From The Beacon, May 2010, Vol. XXXVI, #5

Last month’s ruling that awarded Boston firefighters a whopping 19 percent pay increase is ample evidence that binding arbitration is a bad deal for taxpayers. After a four-year delay caused by the Boston fire union’s steadfast refusal to agree to reasonable salary adjustments and random drug and alcohol testing, the union was rewarded for its confrontational and over-the-top antics with a pay increase that is staggering in size and damaging to the city budget.

The ruling will cost Boston taxpayers an estimated $74 million. Firefighters will receive the 19 percent raise retroactively, while most other city unions had negotiated raises of 11 percent covering the same time period, and teachers and police officers received 14 percent increases. This will place enormous pressure on the city when negotiating new contracts with all other employees, and if the police unions threaten binding arbitration, the true cost to Boston taxpayers could easily exceed $74 million.

Who’s responsible? An unelected, unaccountable arbitrator who does not have to live with the impact of his decision, that’s who.

Binding arbitration was repealed by the voters in 1980 as a core element of Proposition 2½, because voters recognized that with a tax cap in place it would be irresponsible and foolish to give an outside party the ability to create a fiscal crisis by giving special or unaffordable benefits to any segment of the workforce. In the 1980s, the Legislature reinstated a form of binding arbitration through the Joint Labor Management Committee for police and fire employees. Under that system, if an impasse is sent to binding arbitration by the committee, the subsequent ruling is binding on the municipal executive, who is prevented from speaking against the ruling. The municipal council must vote to accept the decision, and it is extremely rare to have a ruling rejected.

In the years leading up to binding arbitration’s repeal in 1980, the evidence was crystal clear that most arbitrators were issuing findings that favored labor and imposed a very heavy burden on communities. Cities and towns have no interest in long and protracted negotiations and would offer comparable wage increases throughout the workforce. Yet unions holding out for binding arbitration would almost always receive more than other employees, creating imbalances and inequities, and driving up costs.
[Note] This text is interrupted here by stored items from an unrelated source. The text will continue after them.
Lemma C3_quote_cache_ttl_witness :
  (fst (get_current_price_usd Scenario.outage "btc"%string
          (Cases.cached_price "BTC" (of_Z 100) Cases.just_now))
     = Some (of_Z 100)) /\
  (fst (get_token_market_cap Cases.patchy "btc"%string
          (Cases.cached_mcap "BTC" (of_Z 5) Cases.long_ago))
     = Some (of_Z 900000000) /\
   MCAP_CACHE (snd (get_token_market_cap Cases.patchy "btc"%string
                      (Cases.cached_mcap "BTC" (of_Z 5) Cases.long_ago)))
     = {[ "BTC"%string := {| value := of_Z 900000000; ts := of_Z 1700000000 |} ]}).
Proof.
  split.
  - pose proof (proj1 (C3_quote_cache_ttl Scenario.outage "btc"
                         (Cases.cached_price "BTC" (of_Z 100) Cases.just_now))
                  {| value := of_Z 100; ts := Cases.just_now |}
                  ltac:(vm_compute; reflexivity)) as Hlaw.
    vm_compute in Hlaw. vm_compute. exact (proj1 Hlaw).
  - pose proof (proj2 (C3_quote_cache_ttl Cases.patchy "btc"
                         (Cases.cached_mcap "BTC" (of_Z 5) Cases.long_ago))
                  {| value := of_Z 5; ts := Cases.long_ago |}
                  ltac:(vm_compute; reflexivity)) as Hlaw.
    vm_compute in Hlaw. vm_compute.
    destruct Hlaw as (_ & _ & Hr & Hc). split; assumption.
Defined.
Fortunately, there have not been many binding arbitration cases in recent years, yet the Boston case could trigger a renewed interest on the part of the unions.

On Beacon Hill, union leaders have even been floating a proposal to tie binding arbitration to any change in municipal health insurance plans, and they succeeded in getting the Senate to adopt this language last year. Fortunately, the legislation was shelved after local officials across Massachusetts forcefully argued that the bill would have been much worse than no action at all. Expanding binding arbitration to cover health benefit changes would drive up taxpayer costs to sky-high levels.

Binding arbitration flies in the face of transparency and accountability. Last month’s arbitration award was issued by a New York-based mediator who will not feel the impact of this decision one way or another, except perhaps to be hired by another union in another part of the country looking for the same result.

The lessons learned from this experience may be very expensive, but let’s hope state officials recognize the deep and abiding flaws with binding arbitration, and let’s hope they listen to the outraged taxpayers, too.